Required work: Below is a listing; repeat exactly the lines from the one containing "created ←? unwrap" to the one containing "Definition setup : TestM string := user", both included.

Records supplied:
###
Definition test_verify_correct_password : Test :=
  _ ←? unwrap (create_user "alice" None "secret123");
  user ←? unwrap (verify_user "alice" "secret123");
  check [is_some_b user; (User.username <$> user) ==? Some "alice"].

Definition test_verify_wrong_password : Test :=
  _ ←? unwrap (create_user "alice" None "secret123");
  user ←? unwrap (verify_user "alice" "wrong");
  check [is_none user].

Definition test_verify_nonexistent_user : Test :=
  user ←? unwrap (verify_user "nobody" "password");
  check [is_none user].

Definition test_get_user_by_id : Test :=
  created ←? unwrap (create_user "alice" None "pass");
  fetched ←? unwrap2 (get_user_by_id (User.id created));
  check [User.username fetched ==? "alice"].

Lemma users_tests_pass :
  failures
    [("create_and_get_user", test_create_and_get_user);
     ("duplicate_username_fails", test_duplicate_username_fails);
     ("verify_correct_password", test_verify_correct_password);
     ("verify_wrong_password", test_verify_wrong_password);
     ("verify_nonexistent_user", test_verify_nonexistent_user);
     ("get_user_by_id", test_get_user_by_id)] = [].
Proof. by vm_compute. Qed.
End UsersTests.

Module CalendarsTests.
Import Calendars.

Definition setup : TestM string := user ←? user "alice"; mret (Ok (User.id user)).

Definition test_create_and_get_calendar : Test :=
  user_id ←? setup;
  cal ←? unwrap (create_calendar user_id "Work" "Work events" "#FF0000" "UTC");
  fetched ←? unwrap2 (get_calendar_by_id (Calendar.id cal));
  check [Calendar.name cal ==? "Work"; Calendar.description cal ==? "Work events";
         Calendar.color cal ==? "#FF0000"; Calendar.owner_id cal ==? user_id;
         Str.starts_with "data:,sync-" (Calendar.ctag cal);
         Calendar.id fetched ==? Calendar.id cal].

Definition test_list_calendars_for_owner : Test :=
  user_id ←? setup;
  _ ←? unwrap (create_calendar user_id "Work" "" "#FF0000" "UTC");
  _ ←? unwrap (create_calendar user_id "Personal" "" "#00FF00" "UTC");
  cals ←? unwrap (list_calendars_for_owner user_id);
  check [(Calendar.name <$> cals) ==? ["Personal"; "Work"]].

Definition test_update_calendar : Test :=
  user_id ←? setup;
  cal ←? unwrap (create_calendar user_id "Work" "" "#FF0000" "UTC");
  updated ←? unwrap
    (update_calendar (Calendar.id cal) (Some "Office") None (Some "#0000FF") None);
  check [Calendar.name updated ==? "Office"; Calendar.color updated ==? "#0000FF";
         Calendar.description updated ==? ""].

Definition test_delete_calendar : Test :=
  user_id ←? setup;
  cal ←? unwrap (create_calendar user_id "Temp" "" "#000" "UTC");
  _ ←? unwrap (delete_calendar (Calendar.id cal));
  fetched ←? unwrap (get_calendar_by_id (Calendar.id cal));
  check [is_none fetched].

Definition test_delete_nonexistent_calendar : Test :=
  _ ←? setup;
  result ←? attempt (delete_calendar "nonexistent");
  check [is_not_found result].

Definition test_bump_ctag : Test :=
  user_id ←? setup;
  cal ←? unwrap (create_calendar user_id "Work" "" "#FF0000" "UTC");
  new_token ←? unwrap (bump_ctag (Calendar.id cal));
  updated ←? unwrap2 (get_calendar_by_id (Calendar.id cal));
  check [new_token !=? Calendar.ctag cal; Calendar.ctag updated ==? new_token;
         Calendar.sync_token updated ==? new_token].

Lemma calendars_tests_pass :
  failures
    [("create_and_get_calendar", test_create_and_get_calendar);
     ("list_calendars_for_owner", test_list_calendars_for_owner);
     ("update_calendar", test_update_calendar);
     ("delete_calendar", test_delete_calendar);
     ("delete_nonexistent_calendar", test_delete_nonexistent_calendar);
     ("bump_ctag", test_bump_ctag)] = [].
Proof. by vm_compute. Qed.
End CalendarsTests.

Module EventsTests.
Import Events.

Definition setup : TestM string :=
  user ←? user "alice";
  cal ←? calendar (User.id user) "Work";
  mret (Ok (Calendar.id cal)).

Definition event (dtstart dtend summary : string) : ObjectFields.t :=
  ObjectFields.mk "VEVENT" (Some dtstart) (Some dtend) (Some summary).
Definition bare : ObjectFields.t := ObjectFields.mk "VEVENT" None None None.
(** ** They pass *)

Lemma caldav_tests_pass :
  failures
    [("email_discovery_unauthenticated_known_email_returns_207",
      test_email_discovery_unauthenticated_known_email_returns_207);
     ("email_discovery_depth1_unauthenticated_returns_calendars",
      test_email_discovery_depth1_unauthenticated_returns_calendars);
     ("email_discovery_unknown_email_returns_401",
      test_email_discovery_unknown_email_returns_401);
     ("email_discovery_authenticated_returns_full_data",
      test_email_discovery_authenticated_returns_full_data);
     ("calendar_home_invalid_user_returns_401",
      test_calendar_home_invalid_user_returns_401);
     ("calendar_access_denied_for_wrong_calendar",
      test_calendar_access_denied_for_wrong_calendar);
     ("calendar_access_allowed_for_own_calendar",
      test_calendar_access_allowed_for_own_calendar);
     ("object_access_denied_for_wrong_calendar",
      test_object_access_denied_for_wrong_calendar);
     ("root_unauthenticated_no_user_leak", test_root_unauthenticated_no_user_leak);
     ("caldav_root_unauthenticated_no_user_leak",
      test_caldav_root_unauthenticated_no_user_leak);
     ("cross_user_calendar_access_denied", test_cross_user_calendar_access_denied);
     ("authenticated_wrong_credentials_returns_401",
      test_authenticated_wrong_credentials_returns_401);
     ("email_discovery_depth1_returns_email_based_calendar_hrefs",
      test_email_discovery_depth1_returns_email_based_calendar_hrefs);
     ("email_discovery_depth1_returns_email_based_hrefs",
      test_email_discovery_depth1_returns_email_based_hrefs);
     ("email_calendar_propfind", test_email_calendar_propfind);
     ("email_calendar_report_returns_events", test_email_calendar_report_returns_events);
     ("email_object_put_and_get", test_email_object_put_and_get);
     ("email_object_delete", test_email_object_delete);
     ("email_calendar_unknown_email_returns_401",
      test_email_calendar_unknown_email_returns_401);
     ("email_calendar_wrong_calendar_returns_403",
      test_email_calendar_wrong_calendar_returns_403);
     ("email_object_unknown_email_returns_401",
      test_email_object_unknown_email_returns_401);
     ("email_object_wrong_calendar_returns_403",
      test_email_object_wrong_calendar_returns_403);
     ("username_calendar_propfind_still_works",
      test_username_calendar_propfind_still_works);
     ("email_proppatch_returns_email_based_href",
      test_email_proppatch_returns_email_based_href);
     ("username_proppatch_returns_username_based_href",
      test_username_proppatch_returns_username_based_href);
     ("propfind_with_specific_props_returns_200_and_404_propstat",
      test_propfind_with_specific_props_returns_200_and_404_propstat);
     ("email_home_propfind_with_specific_props_filters_correctly",
      test_email_home_propfind_with_specific_props_filters_correctly);
     ("propfind_allprop_returns_no_404_propstat",
      test_propfind_allprop_returns_no_404_propstat);
     ("well_known_returns_301_redirect", test_well_known_returns_301_redirect);
     ("well_known_options_returns_200_with_dav_headers",
      test_well_known_options_returns_200_with_dav_headers);
     ("caldav_root_options_returns_dav_headers",
      test_caldav_root_options_returns_dav_headers);
     ("calendar_collection_options_returns_dav_headers",
      test_calendar_collection_options_returns_dav_headers);
     ("object_options_returns_dav_headers", test_object_options_returns_dav_headers);
     ("caldav_root_unknown_method_returns_405",
      test_caldav_root_unknown_method_returns_405);
     ("caldav_root_propfind_authenticated_returns_principal",
      test_caldav_root_propfind_authenticated_returns_principal);
     ("server_root_options_returns_200", test_server_root_options_returns_200);
     ("server_root_unknown_method_redirects", test_server_root_unknown_method_redirects);
     ("server_root_propfind_authenticated", test_server_root_propfind_authenticated);
     ("principal_discovery_redirects", test_principal_discovery_redirects);
     ("principal_discovery_options_returns_200",
      test_principal_discovery_options_returns_200);
     ("mkcalendar_creates_calendar", test_mkcalendar_creates_calendar);
     ("mkcalendar_with_displayname", test_mkcalendar_with_displayname);
     ("mkcalendar_duplicate_returns_method_not_allowed",
      test_mkcalendar_duplicate_returns_method_not_allowed);
     ("mkcalendar_cross_user_returns_forbidden",
      test_mkcalendar_cross_user_returns_forbidden);
     ("delete_object_returns_no_content", test_delete_object_returns_no_content);
     ("delete_object_not_found_returns_404", test_delete_object_not_found_returns_404);
     ("delete_calendar_returns_no_content", test_delete_calendar_returns_no_content);
     ("delete_calendar_not_found_returns_404",
      test_delete_calendar_not_found_returns_404);
     ("put_creates_event", test_put_creates_event);
     ("put_updates_existing_event", test_put_updates_existing_event);
     ("put_with_if_match_etag_mismatch_returns_412",
      test_put_with_if_match_etag_mismatch_returns_412);
     ("put_with_if_match_on_nonexistent_returns_412",
      test_put_with_if_match_on_nonexistent_returns_412);
     ("put_with_if_match_star_succeeds", test_put_with_if_match_star_succeeds);
     ("get_existing_event", test_get_existing_event);
     ("get_nonexistent_event_returns_404", test_get_nonexistent_event_returns_404);
     ("report_calendar_query_no_filter", test_report_calendar_query_no_filter);
     ("report_calendar_multiget", test_report_calendar_multiget);
     ("report_sync_collection_initial_sync", test_report_sync_collection_initial_sync);
     ("report_sync_collection_with_calendar_data",
      test_report_sync_collection_with_calendar_data);
     ("report_invalid_body_returns_400", test_report_invalid_body_returns_400);
     ("report_calendar_query_with_time_range",
      test_report_calendar_query_with_time_range);
     ("calendar_home_depth0_returns_home_props",
      test_calendar_home_depth0_returns_home_props);
     ("calendar_home_depth1_lists_calendars", test_calendar_home_depth1_lists_calendars);
     ("calendar_collection_depth1_lists_objects",
      test_calendar_collection_depth1_lists_objects);
     ("calendar_collection_unknown_method_returns_405",
      test_calendar_collection_unknown_method_returns_405);
     ("object_unknown_method_returns_405", test_object_unknown_method_returns_405);
     ("encode_email_for_path", test_encode_email_for_path);
     ("fallback_principals_redirects", test_fallback_principals_redirects)] = [].
Proof. by vm_compute. Qed.
End CaldavTests.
###
Response below:
  created ←? unwrap (create_user "alice" None "pass");
  fetched ←? unwrap2 (get_user_by_id (User.id created));
  check [User.username fetched ==? "alice"].

Lemma users_tests_pass :
  failures
    [("create_and_get_user", test_create_and_get_user);
     ("duplicate_username_fails", test_duplicate_username_fails);
     ("verify_correct_password", test_verify_correct_password);
     ("verify_wrong_password", test_verify_wrong_password);
     ("verify_nonexistent_user", test_verify_nonexistent_user);
     ("get_user_by_id", test_get_user_by_id)] = [].
Proof. by vm_compute. Qed.
End UsersTests.

Module CalendarsTests.
Import Calendars.

Definition setup : TestM string := user ←? user "alice"; mret (Ok (User.id user)).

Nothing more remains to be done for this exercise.